Dziwiła mnie furia, z jaką komentatorzy znęcali się nad Lechem już po ubiegłotygodniowej porażce z FC Basel. Znam naturalnie psychologiczną przypadłość, której ulegamy i my, dziennikarze, gdy reagujemy jak kibice – najpierw bardzo pragniemy, żeby było dobrze, i potajemnie lub wręcz podświadomie wierzymy, a potem mścimy się publicystycznie na piłkarzach, bo ośmielili się zawieść nasze nadzieje. Ale akurat tegoroczny (dwu)mecz, który zatrzasnął nam bramę do Ligi Mistrzów, miał chyba najbardziej oczywisty przebieg, odkąd zmiana przepisów chroni polskich nieboraków przed zderzeniami z Barcelonami i Realami.
Porażka Legii AD 2014? Wiadomo, po imponujących zwycięstwach nad Celtikiem skrzywdzili nas szczególarze od przepisów z UEFA, musiało być gorąco. Legia 2013? Remis gonił remis, obgryzaliśmy paznokcie w każdej rundzie i łudziliśmy się do ostatnich akcji. Śląsk 2012? Skompromitował się z przeciwnikiem o niezbyt seksownej w futbolu nazwie Helsingborg, który następnie oberwał 0:4 od Celtiku. Wisła 2011? Ludzi uwiódł zagraniczny zaciąg holenderskiego trenera Maaskanta, od awansu dzieliły krakowian sekundy. Lech 2010? Kibica obrażało już 0:1 z azerskim Neftchi u siebie w przedostatniej rundzie, a potem upokarzające rzuty karne. Wisła 2009? Poniżająca klęska z estońską Levadią.

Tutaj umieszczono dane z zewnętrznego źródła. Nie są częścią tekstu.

(** X14: after the insert of a hash list as a song has returned (the
    new id and the time offsets are 64-bit integers), a query of at
    least five tuples that all belong to that list (the whole list, or a
    part of it) is matched: [find_matches] returns a result with at
    least as many aligned matches as the query has tuples, so with
    confidence at least 1; when the database held no fingerprint before,
    the result names the song just inserted. *)
Theorem find_matches_self :
  forall (db : FingerprintDatabase) (name : string)
         (hs q : list hash_tuple),
    insert_commits db hs = true ->
    incl q hs ->
    (5 <= List.length q)%nat ->
    let db' := fst (insert_song db name hs) in
    let id := snd (insert_song db name hs) in
    exists r : MatchResult,
      find_matches q db' = Return (Some r)
      /\ Z.of_nat (List.length q) <= aligned_matches r
      /\ (1 <= confidence r)%Q
      /\ (fingerprints db = [] ->
          song_id r = id /\ song_name r = Some name).
Proof.
  intros db name hs q _ Hincl Hlen db' id.
  assert (Hne : q <> []) by (intros ->; cbn in Hlen; lia).
  pose proof (own_song_best_votes db name hs q Hincl Hne) as Hb.
  fold db' in Hb.
  destruct (find_matches_enough_votes q db' Hne) as (k & Hk & ->);
    [unfold MIN_MATCHES; lia|].
  eexists. split; [reflexivity|].
  cbn [aligned_matches confidence song_id song_name].
  split; [exact Hb|]. split.
  - apply confidence_ge_1; [exact Hb|lia].
  - intros Hempty.
    rewrite (single_song_key db name hs q k Hempty Hk).
    split; [reflexivity|apply (get_song_insert db name hs)].
Qed.

Lemma find_matches_self_witness :
  let hs := [("aa"%string, 0, None); ("bb"%string, 1, None);
             ("cc"%string, 2, None); ("dd"%string, 3, None);
             ("ee"%string, 4, None); ("ff"%string, 5, @None Z)] in
  let q := tl hs in
  exists r : MatchResult,
    find_matches q (fst (insert_song init_db "tune" hs)) = Return (Some r)
    /\ Z.of_nat (List.length q) <= aligned_matches r
    /\ (1 <= confidence r)%Q
    /\ (fingerprints init_db = [] ->
        song_id r = snd (insert_song init_db "tune" hs)
        /\ song_name r = Some "tune"%string).
Proof.
  intros hs q. apply (find_matches_self init_db "tune" hs q).
  - reflexivity.
  - intros x Hx. right. exact Hx.
  - cbn. lia.
Defined.

(** *** A query moved in time *)

Lemma query_shift (db : FingerprintDatabase) (c : Z) (q : list hash_tuple) :
  query db (map (shift_tuple c) q) = map (shift_hit c) (query db q).
Proof.
  induction q as [|[[h t] x] q IH]; [reflexivity|].
  cbn [map shift_tuple].
  rewrite (query_cons db (h, t + c, x)), (query_cons db (h, t, x)).
  rewrite IH, map_app, !query_entry.
  f_equal. unfold entry_hits. rewrite !map_map. apply map_ext.
  intros [[h' s] tdb]. reflexivity.
Qed.

Lemma hit_key_shift (c : Z) (m : hit) :
  hit_key (shift_hit c m) = shift_key c (hit_key m).
Proof.
  destruct m as [[s tdb] tq]. unfold shift_key. cbn. f_equal. lia.
Qed.

Lemma shift_key_eqb (c : Z) (k k' : key) :
  key_eqb (shift_key c k) (shift_key c k') = key_eqb k k'.
Proof.
  destruct k as [s d], k' as [s' d']. unfold key_eqb, shift_key. cbn.
  f_equal. destruct (Z.eqb_spec (d - c) (d' - c)), (Z.eqb_spec d d');
    auto; lia.
Qed.

Lemma votes_shift (c : Z) (k : key) (m : list hit) :
  votes (shift_key c k) (map (shift_hit c) m) = votes k m.
Proof.
  induction m as [|x m IH]; [reflexivity|].
  cbn [map]. rewrite !votes_cons, IH, hit_key_shift, shift_key_eqb.
  reflexivity.
Qed.

Lemma best_votes_shift (c : Z) (m : list hit) :
  best_votes (map (shift_hit c) m) = best_votes m.
Proof.
  unfold best_votes. rewrite map_map. f_equal. apply map_ext.
  intros x. rewrite hit_key_shift. apply votes_shift.
Qed.

Lemma find_map {A B : Type} (p : B -> bool) (g : A -> B) (l : list A) :
  find p (map g l) = option_map g (find (fun x => p (g x)) l).
Proof.
  induction l as [|a l IH]; [reflexivity|].
  cbn. destruct (p (g a)); [reflexivity|exact IH].
Qed.

Lemma find_pointwise {A : Type} (p p' : A -> bool) (l : list A) :
  (forall x, p x = p' x) -> find p l = find p' l.
Proof.
  intros E. induction l as [|a l IH]; [reflexivity|].
  cbn. rewrite E, IH. reflexivity.
Qed.

Lemma first_best_key_shift (c : Z) (m : list hit) :
  first_best_key (map (shift_hit c) m)
  = option_map (shift_key c) (first_best_key m).
Proof.
  unfold first_best_key. rewrite find_map, best_votes_shift.
  rewrite (find_pointwise _ (fun x => votes (hit_key x) m =? best_votes m)).
  - destruct (find _ m); [|reflexivity]. cbn. f_equal. apply hit_key_shift.
  - intros x. rewrite hit_key_shift, votes_shift. reflexivity.
Qed.

Lemma find_matches_shift (c : Z) (q : list hash_tuple)
  (db : FingerprintDatabase) :
  find_matches (map (shift_tuple c) q) db = find_matches q db.
Proof.
  destruct q as [|e q]; [reflexivity|].
  rewrite !find_matches_votes by discriminate.
  rewrite query_shift, first_best_key_shift, best_votes_shift, length_map.
  destruct (first_best_key (query db (e :: q))) as [k|]; reflexivity.
Qed.

(** X16: moving every query tuple by the same number of frames does
    not change what [find_matches] returns; hence a peak list moved in
    time is matched to the same song with the same count and
    confidence. *)
Theorem find_matches_time_shift :
  forall (c : Z) (db : FingerprintDatabase),
    (forall q : list hash_tuple,
        find_matches (map (shift_tuple c) q) db = find_matches q db)
    /\ (forall (P : list peak) (sid : option Z),
           find_matches (generate_hashes (map (shift_peak c) P) sid) db
           = find_matches (generate_hashes P sid) db).
Proof.
  intros c db. split.
  - intros q. apply find_matches_shift.
  - intros P sid. rewrite FingerprintMore.generate_hashes_shift.
    apply find_matches_shift.
Qed.

(** X17: the third component of the query tuples plays no part in
    [find_matches]. *)
Theorem find_matches_ignores_song_id :
  forall (q : list hash_tuple) (db : FingerprintDatabase),
    query db (forget_song_ids q) = query db q
    /\ find_matches (forget_song_ids q) db = find_matches q db.
Proof.
  intros q db.
  assert (E : query db (forget_song_ids q) = query db q).
  { unfold query, forget_song_ids.
    induction q as [|[[h t] x] q IH]; [reflexivity|].
    cbn [map flat_map]. rewrite IH. reflexivity. }
  split; [exact E|].
  destruct q as [|e q]; [reflexivity|].
  rewrite !find_matches_votes by (destruct e as [[h t] x]; discriminate).
  rewrite E. unfold forget_song_ids. rewrite !length_map. reflexivity.
Qed.

(** *** A song that shares no hash with the query *)

Lemma entry_hits_no_hash (rows : list fingerprint_row) (h : string)
  (tq : Z) :
  (forall sid t, ~ In (h, sid, t) rows) -> entry_hits rows h tq = [].
Proof.
  intros Hno. destruct (entry_hits rows h tq) as [|[[sid tdb] tq'] l] eqn:E;
    [reflexivity|].
  assert (I : In (sid, tdb, tq') (entry_hits rows h tq))
    by (rewrite E; left; reflexivity).
  apply DatabaseMore.entry_hits_In in I. destruct I as [_ I].
  exfalso. apply (Hno sid tdb I).
Qed.

Lemma query_insert_unrelated (db : FingerprintDatabase) (name : string)
  (hs q : list hash_tuple) :
  (forall h tq x t y, In (h, tq, x) q -> ~ In (h, t, y) hs) ->
  query (fst (insert_song db name hs)) q = query db q.
Proof.
  intros Hno. induction q as [|[[h tq] x] q IH]; [reflexivity|].
  rewrite (query_cons (fst (insert_song db name hs))), (query_cons db), IH.
  - rewrite !query_entry. cbn [insert_song fst fingerprints].
    rewrite entry_hits_app.
    rewrite (entry_hits_no_hash
               (map (fun '(h0, t, _) => (h0, next_id db, t)) hs));
      [rewrite app_nil_r; reflexivity|].
    intros sid t Hin. apply in_map_iff in Hin.
    destruct Hin as ([[h' t'] y] & [= <- _ <-] & Hin).
    apply (Hno h' tq x t' y); [left; reflexivity|exact Hin].
  - intros h' tq' x' t y Hin. apply (Hno h' tq' x'). right. exact Hin.
Qed.

(** X18: in a database that meets its schema, inserting a song that
    shares no hash string with the query does not change what
    [find_matches] returns for that query. *)
Theorem find_matches_unrelated_insert :
  forall (db : FingerprintDatabase) (name : string)
         (hs q : list hash_tuple),
    schema_ok db ->
    (forall h tq x t y, In (h, tq, x) q -> ~ In (h, t, y) hs) ->
    find_matches q (fst (insert_song db name hs)) = find_matches q db.
Proof.
  intros db name hs q [_ Hfk] Hno.
  destruct q as [|e q]; [reflexivity|].
  rewrite !find_matches_votes by discriminate.
  rewrite query_insert_unrelated by exact Hno.
  destruct (first_best_key (query db (e :: q))) as [k|] eqn:Hk;
    [|reflexivity].
  destruct (best_votes (query db (e :: q)) <? MIN_MATCHES); [reflexivity|].
  destruct (first_best_key_votes _ _ Hk) as [Hin _].
  apply in_map_iff in Hin. destruct Hin as ([[sid tdb] tq] & Ek & Hm).
  apply DatabaseMore.query_In in Hm. destruct Hm as (h & x & _ & Hrow).
  assert (Hne : fst k <> next_id db).
  { rewrite <- Ek. cbn. intros E. apply (next_id_fresh db).
    rewrite <- E. apply (Hfk h sid tdb Hrow). }
  assert (Eg : get_song (fst (insert_song db name hs)) (fst k)
               = get_song db (fst k)).
  { unfold get_song. cbn [insert_song fst songs].
    rewrite DatabaseMore.find_song_app_other by exact Hne. reflexivity. }
  rewrite Eg. reflexivity.
Qed.

Lemma find_matches_unrelated_insert_witness :
  let hs := [("aa"%string, 0, None); ("bb"%string, 1, None);
             ("cc"%string, 2, None); ("dd"%string, 3, None);
             ("ee"%string, 4, @None Z)] in
  let db := fst (insert_song init_db "tune" hs) in
  find_matches hs (fst (insert_song db "other" [("zz"%string, 9, None)]))
  = find_matches hs db.
Proof.
  intros hs db. apply find_matches_unrelated_insert.
  - apply built_schema_ok. repeat constructor.
  - intros h tq x t y Hq Hin. cbn in Hq, Hin.
    destruct Hin as [[= <- _ _]|[]].
    repeat (destruct Hq as [Hq|Hq]; [discriminate Hq|]). destruct Hq.
Defined.

End MatcherMore.

(** ** More on the peak picker *)
Module PeaksMore.

Import Peaks PeaksFacts.

Lemma seq_strictly_sorted (len start : nat) :
  StronglySorted lt (seq start len).
Proof.
  revert start. induction len as [|len IH]; intros start; cbn; constructor.
  - apply IH.
  - apply Forall_forall. intros x Hx. apply in_seq in Hx. lia.
Qed.

Lemma StronglySorted_weaken {A : Type} (R R' : A -> A -> Prop)
  (l : list A) :
  (forall x y, R x y -> R' x y) ->
  StronglySorted R l -> StronglySorted R' l.
Proof.
  intros Hw. induction 1 as [|a l _ IH Ha]; constructor; [exact IH|].
  rewrite Forall_forall in *. auto.
Qed.

Lemma cells_row_major (cols : nat) (mask : nat -> nat -> bool) :
  forall len start : nat,
    StronglySorted row_major
      (flat_map
         (fun f => map (fun t => (f, t)) (filter (mask f) (seq 0 cols)))
         (seq start len)).
Proof.
  induction len as [|len IH]; intros start; cbn [seq flat_map].
  - constructor.
  - apply StronglySorted_app.
    + apply StronglySorted_map. unfold row_major. cbn [fst snd].
      apply StronglySorted_filter.
      apply (StronglySorted_weaken lt); [|apply seq_strictly_sorted].
      intros x y Hxy. right. split; [reflexivity|exact Hxy].
    + apply IH.
    + intros x y Hx Hy. apply in_map_iff in Hx.
      destruct Hx as (t & <- & _). apply in_flat_map in Hy.
      destruct Hy as (f & Hf & Hy). apply in_map_iff in Hy.
      destruct Hy as (t' & <- & _). apply in_seq in Hf.
      left. cbn. lia.
Qed.

Lemma cells_length (cols : nat) (mask : nat -> nat -> bool) :
  forall len start : nat,
    (List.length
       (flat_map
          (fun f => map (fun t => (f, t)) (filter (mask f) (seq 0 cols)))
          (seq start len))
     <= len * cols)%nat.
Proof.
  induction len as [|len IH]; intros start; cbn [seq flat_map]; [cbn; lia|].
  rewrite length_app, length_map. specialize (IH (S start)).
  pose proof (filter_length_le (mask start) (seq 0 cols)) as Hf.
  rewrite length_seq in Hf. cbn [Nat.mul]. lia.
Qed.
(** * quibble: multi-trial warm-started nonlinear programming

    A shallow embedding of the Python package [quibble]
    (components.py, functions.py, problem.py, result.py, solver.py, nlp.py)
    and the properties of its component model, result views and trial
    orchestration.

    Python [float] is IEEE 754 binary64 and is embedded as Rocq's primitive
    [float]; [inf], [-inf] and NaN are the values the code really sees.
    Exceptions are an error monad.  casadi (the symbolic expressions and the
    NLP engine) is external to the repository and enters as the type class
    [Casadi]; Python's global [random()] enters as a stream of draws.
    Terminal output ([print], [cprint], [pprint]) is not modelled. *)

From Stdlib Require Import List String ZArith Lia Bool Floats DecimalString.
From Stdlib Require DecimalFacts DecimalNat.
Import ListNotations.

Set Warnings "-inexact-float".
Set Implicit Arguments.

(* ================================================================= *)
(** ** Python runtime: exceptions, dynamic values, dicts *)

Module Py.

Inductive exn :=
| ValueError
| NotImplementedError
| AttributeError
| KeyError
| TypeError
| RuntimeError.

(** A computation that returns or raises. *)
Inductive res (A : Type) :=
| Ok (a : A)
| Raise (e : exn).
Arguments Ok {A} a.
Arguments Raise {A} e.

Definition bind {A B} (c : res A) (k : A -> res B) : res B :=
  match c with
  | Ok a => k a
  | Raise e => Raise e
  end.

Fixpoint mapM {A B} (f : A -> res B) (l : list A) : res (list B) :=
  match l with
  | [] => Ok []
  | a :: l' =>
      bind (f a) (fun b => bind (mapM f l') (fun bs => Ok (b :: bs)))
  end.

(** The values the result views hand out. *)
Inductive pyval :=
| PyNone
| PyBool (b : bool)
| PyInt (z : Z)
| PyFloat (f : float).

(** [float(z)] for a Python int: the nearest binary64. *)
Definition float_of_Z (z : Z) : float :=
  SF2Prim (binary_normalize prec emax z 0 false).

(** [a + b] on numbers; [None] is not a number. *)
Definition add (a b : pyval) : res pyval :=
  let int_of (b : bool) := if b then 1%Z else 0%Z in
  match a, b with
  | PyNone, _ | _, PyNone => Raise TypeError
  | PyFloat x, PyFloat y => Ok (PyFloat (x + y))
  | PyFloat x, PyInt z => Ok (PyFloat (x + float_of_Z z))
  | PyFloat x, PyBool c => Ok (PyFloat (x + float_of_Z (int_of c)))
  | PyInt z, PyFloat y => Ok (PyFloat (float_of_Z z + y))
  | PyBool c, PyFloat y => Ok (PyFloat (float_of_Z (int_of c) + y))
  | PyInt z, PyInt w => Ok (PyInt (z + w))
  | PyInt z, PyBool c => Ok (PyInt (z + int_of c))
  | PyBool c, PyInt w => Ok (PyInt (int_of c + w))
  | PyBool c, PyBool d => Ok (PyInt (int_of c + int_of d))
  end.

Tak, było co przeżywać. Ale teraz, gdy piłkarze Lecha wpadli pod korki mistrzów Szwajcarii, wyczynowych pogromców klubów z Premier League, w rankingu UEFA sklasyfikowanych na 15. miejscu, m.in. nad obiema drużynami z Manchesteru?! Oczywista oczywistość. Basel musiało przyjechać, zobaczyć, zwyciężyć, nawet gdyby szatnię zdziesiątkowała mu zaraza. Z rywalem o zbliżonej sile nasi nie mierzyli się od wieczności. Nawet zeszłoroczny Celtic, firma przecież rozpoznawalna, leżał o 40 miejsc niżej. Sam byłem mile zaskoczony, że lechici zdołali aż przez godzinę pierwszego meczu udawać porządną europejską drużynę – z synchronicznie przesuwającymi się formacjami, wyraźnym planem gry, niezalęknioną. I że tak dojrzale na tle obytego przeciwnika wyglądał niemowlak Karol Linetty. I że w rewanżu – przeraźliwie nudnym, wypranym już z jakichkolwiek emocji – przetrzymali aż 90 minut, zanim zblazowani Szwajcarzy na pożegnanie wytargali ich za uszy, jakby zirytowani, że Lech w ogóle zawracał poważnym piłkarzom głowy.
Tyle wolno nam na razie oczekiwać – okruchów. Tyle wolno oczekiwać w kraju, w którym co rok debatujemy, czy mistrz po meczu w europejskich pucharach powinien wymieniać całą jedenastkę, czy jednak nie całą, by „wytrzymać fizycznie grę co trzy-cztery dni”, a potem w naszej marnej lidze, niezależnie od obranej strategii, i tak będzie gubił punkt za punktem.
Kto chce, niech wypatruje drobiazgów „dających nadzieję” – i Lech Skorży, i Legia Berga to drużyny jak na nasze realia znakomicie uporządkowane taktycznie – ale udawanie, że nasi walczą o Ligę Mistrzów, przyniesie co najwyżej frustrację. Jeśli zapomnimy o „pechu w losowaniu”, prześladującej Polaków UEFA oraz innych krzywdzących nas okolicznościach lub spiskach, to w wynikach odkryjemy, że do elity nie tylko nie awansowaliśmy, ale wręcz wciąż się od niej oddalamy. Odkąd istnieje obecna formuła LM, odbyło się siedem edycji rozgrywek (włącznie z trwającą). I w tym okresie mistrzowie Polski ledwie DWUKROTNIE przetrwali do ostatniej rundy eliminacji. Zazwyczaj odpadają w przedostatniej, czyli jeszcze przed decydującymi starciami. Jeszcze zanim zaczęła się prawdziwa walka.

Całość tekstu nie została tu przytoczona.